- Opening Delimiter -

(* ===== verification/Eligibility.v ===== *)
(** * Schedulability of a slot
    (src/src/lib/pool/schedule-eligibility.mjs, credential-weight.mjs, schedule-policy.mjs,
     with the predicates it calls in oauth-credentials.mjs, vm-kind.mjs, vm-registry.mjs,
     rust-kernel-client.mjs, resource-owner.mjs and availability.mjs)

    [Credentials], [VmKind], [Kernel], [Ownership]: the predicates on a slot's record.
    [Gate]: grant death, live access, the slot gate, the proxy check and the
    credential gate.  [Weight]: the schedule level of a credential. *)

From S2P Require Import Prelude.
From S2P Require Import JsValue.
From S2P Require Import JsRegex.
From S2P Require Import JsDate.
From S2P Require Import QuotaWindow.
#[local] Open Scope string_scope.
#[local] Open Scope list_scope.
#[local] Open Scope js_scope.

(** [v === true], [v === false]. *)
Definition is_true (v : jsval) : bool := match v with JBool true => true | _ => false end.
Definition is_false (v : jsval) : bool := match v with JBool false => true | _ => false end.

(** [a || b || ...] as a truth value. *)
Definition any_truthy (l : list jsval) : bool := existsb truthy l.
(** [a || b || ... || null] *)
Fixpoint first_truthy (l : list jsval) : jsval :=
  match l with [] => JNull | v :: l => if truthy v then v else first_truthy l end.
(** [bits.filter(Boolean).join(' ')] *)
Definition join_bits (l : list jsval) : string := join " " (List.map to_string (List.filter truthy l)).

Module Credentials.

Definition hasAccessPresence (claude : jsval) : bool :=
  any_truthy [claude?."has_access"; claude?."has_api_key"; claude?."access_token";
              claude?."accessToken"; claude?."api_key"; claude?."apiKey"].
Definition hasRefreshPresence (claude : jsval) : bool :=
  any_truthy [claude?."has_refresh"; claude?."refresh_token"; claude?."refreshToken"].
Definition hasCredentialPresence (claude : jsval) : bool := hasAccessPresence claude || hasRefreshPresence claude.

Definition expiresAtToMs (expiresAt : jsval) : num :=
  let n := num_or_zero expiresAt in
  if negb (truthy (JNum n)) then Fin 0 else seconds_or_ms n.

Definition usageErrorText (probe : jsval) : string :=
  let raw := probe?."usage_error" ||| probe?."error" ||| probe?."message" ||| JStr "" in
  if truthy raw && is_object raw
  then to_string (raw?."message" ||| raw?."type" ||| raw?."code" ||| JStr "")
  else str_or_empty raw.

Definition isOfficialUsageRateLimited (probe : jsval) : bool :=
  if negb (is_object probe) then false
  else if is_true (probe?."rate_limited") then true
  else if num_eqb (to_number (probe?."usage_status" ||| probe?."status" ||| jint 0)) (num_of_Z 429) then true
  else rx_test_i (lits ["rate limited"; "please try again later"; "too many requests"]) (usageErrorText probe).

End Credentials.

Module VmKind.

Inductive kind := Claude | Codex.

Definition labelOf (vm : jsval) (key : string) : string := to_lower (trim (str_or_empty (vm?.key))).
Definition isCodexLabel (value : string) : bool :=
  existsb (String.eqb value) ["openai"; "codex"; "gpt"; "chatgpt"].
Definition isClaudeLabel (value : string) : bool := existsb (String.eqb value) ["anthropic"; "claude"].

Definition normalizeVmKind (vm : jsval) : kind :=
  let platform := labelOf vm "platform" in
  let family := labelOf vm "family" in
  let kind := if String.eqb (labelOf vm "kind") "" then labelOf vm "credential_kind" else labelOf vm "kind" in
  if isCodexLabel platform || isCodexLabel family || isCodexLabel kind then Codex
  else if isClaudeLabel platform || isClaudeLabel family || isClaudeLabel kind then Claude
  else if is_true (vm?."codex_kernel") then Codex
  else if String.eqb (labelOf vm "inference_engine") "codex" then Codex
  else if String.eqb (trim (str_or_empty (vm?."runtime"?."codex_kernel"))) "1" then Codex
  else Claude.

Definition isCodexVm (vm : jsval) : bool := match normalizeVmKind vm with Codex => true | Claude => false end.
Definition isClaudeVm (vm : jsval) : bool := match normalizeVmKind vm with Claude => true | Codex => false end.

End VmKind.

Module Kernel.

Definition finiteNumber (value : jsval) : option num :=
  match value with
  | JUndef | JNull | JStr "" => None
  | _ => let n := to_number value in if is_finite n then Some n else None
  end.

Definition rustKernelProcessUp (health : jsval) : bool :=
  if negb (truthy health) then false
  else if truthy (health?."ok") then true
  else if num_eqb (to_number (health?."status")) (num_of_Z 200) then true
  else is_str (health?."engine") "rust" || truthy (health?."worker_version").

Definition rustKernelCliReady (health : jsval) : bool :=
  if is_nullish (health?."ready_slots") then true
  else let n := to_number (health?."ready_slots") in is_finite n && num_ltb (Fin 0) n.

Definition rustKernelBusy (health : jsval) : bool :=
  if negb (rustKernelProcessUp health) then false
  else if rustKernelCliReady health then false
  else match finiteNumber (health?."cli_pid") with Some pid => num_ltb (Fin 0) pid | None => false end.

Definition rustKernelReachable (health : jsval) : bool := rustKernelProcessUp health && rustKernelCliReady health.

End Kernel.

Module Ownership.

(** [null] is no owner. *)
Definition normalizeOwnerId (id : jsval) : option string :=
  let s := trim (str_or_empty id) in if String.eqb s "" then None else Some s.

Inductive scope := Platform | User (userId : jsval) | Any | OtherScope.
Inductive origin := OriginPlatform | AdminAssigned | UserCreated.

Definition vmOwnerId (vm : jsval) : option string := normalizeOwnerId (vm?."owner_user_id").
Definition proxyOwnerId (proxy : jsval) : option string := normalizeOwnerId (proxy?."owner_user_id").

Definition vmOriginOf (vm : jsval) : origin :=
  let o := trim (str_or_empty (vm?."origin")) in
  if String.eqb o "admin_assigned" then AdminAssigned
  else if String.eqb o "user_created" then UserCreated
  else if String.eqb o "platform" then OriginPlatform
  else match vmOwnerId vm with Some _ => AdminAssigned | None => OriginPlatform end.

Definition is_admin_role (role : jsval) : bool :=
  let r := to_lower (trim (str_or_empty role)) in String.eqb r "admin" || String.eqb r "super".

Definition ownerScopeFromApiKey (record apiKeyKind ownerRole : jsval) : scope :=
  if is_str apiKeyKind "master" then Platform
  else match normalizeOwnerId (record?."user_id") with
       | None => Platform
       | Some userId => if is_admin_role ownerRole then Platform else User (JStr userId)
       end.

Definition vmMatchesOwnerScope (vm : jsval) (s : scope) : bool :=
  match s with
  | Any => true
  | Platform => bool_decide (vmOwnerId vm = None)
  | User u => bool_decide (vmOwnerId vm = normalizeOwnerId u)
  | OtherScope => false
  end.

Definition filterVmsForPanel (vms : list jsval) (role userId : jsval) : list jsval :=
  if is_str role "admin" || is_str role "super" then vms
  else match normalizeOwnerId userId with
       | None => []
       | Some owner => List.filter (fun vm => bool_decide (vmOwnerId vm = Some owner)) vms
       end.
(** ** The registry of session-limit.mjs as a session gate

    Caps, idle minutes and the clock are whole numbers; a cap that is not finite is
    no cap. *)
Definition whole (n : num) : Z := match n with Fin q => Qfloor q | _ => 0%Z end.
Definition snap_obj (s : SessionLimit.snap) : jsval :=
  JObj [("active", jint (SessionLimit.active s)); ("max", jint (SessionLimit.smax s)); ("idle_min", jint (SessionLimit.idle_min s))].
Definition verdict_detail (v : SessionLimit.verdict) : jsval :=
  match v with
  | SessionLimit.Unlimited => JUndef
  | SessionLimit.Existing d | SessionLimit.Fresh d => snap_obj d
  | SessionLimit.SessionLimit d k => with_field (snap_obj d) "session_key" (JStr k)
  end.

#[export] Instance registry_gate : SessionGate SessionLimit.registry := {|
  sg_snapshot r id max idleMin now :=
    let '(r', s) := SessionLimit.snapshot r (str_or_empty id) (whole max) (whole idleMin) (whole now) in
    (r', snap_obj s);
  sg_canAccept r id k max idleMin now :=
    let '(r', v) := SessionLimit.canAccept r (str_or_empty id) (str_or_empty k) (whole max) (whole idleMin) (whole now) in
    (r', (SessionLimit.accepted v, verdict_detail v)) |}.

(** ** The other readers of the judgment *)

Definition isAccountRestrictionReason (reason : jsval) : bool :=
  isQuotaWindowReason reason ||
  existsb (String.eqb (to_lower (str_or_empty reason))) ["account_quota_exhausted"; "rate_limited"].

Inductive schedule_state := SOff | SRestricted | SOn.
#[export] Instance schedule_state_eq_dec : EqDecision schedule_state.
Proof. solve_decision. Defined.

- Closing Delimiter -

**Task statement**
Start at the first line of the data above. Stop after the line containing "(** [v === true], [v === false]. *)", reproducing each line exactly and adding nothing.

**Output of the task**
(* ===== verification/Eligibility.v ===== *)
(** * Schedulability of a slot
    (src/src/lib/pool/schedule-eligibility.mjs, credential-weight.mjs, schedule-policy.mjs,
     with the predicates it calls in oauth-credentials.mjs, vm-kind.mjs, vm-registry.mjs,
     rust-kernel-client.mjs, resource-owner.mjs and availability.mjs)

    [Credentials], [VmKind], [Kernel], [Ownership]: the predicates on a slot's record.
    [Gate]: grant death, live access, the slot gate, the proxy check and the
    credential gate.  [Weight]: the schedule level of a credential. *)

From S2P Require Import Prelude.
From S2P Require Import JsValue.
From S2P Require Import JsRegex.
From S2P Require Import JsDate.
From S2P Require Import QuotaWindow.
#[local] Open Scope string_scope.
#[local] Open Scope list_scope.
#[local] Open Scope js_scope.

(** [v === true], [v === false]. *)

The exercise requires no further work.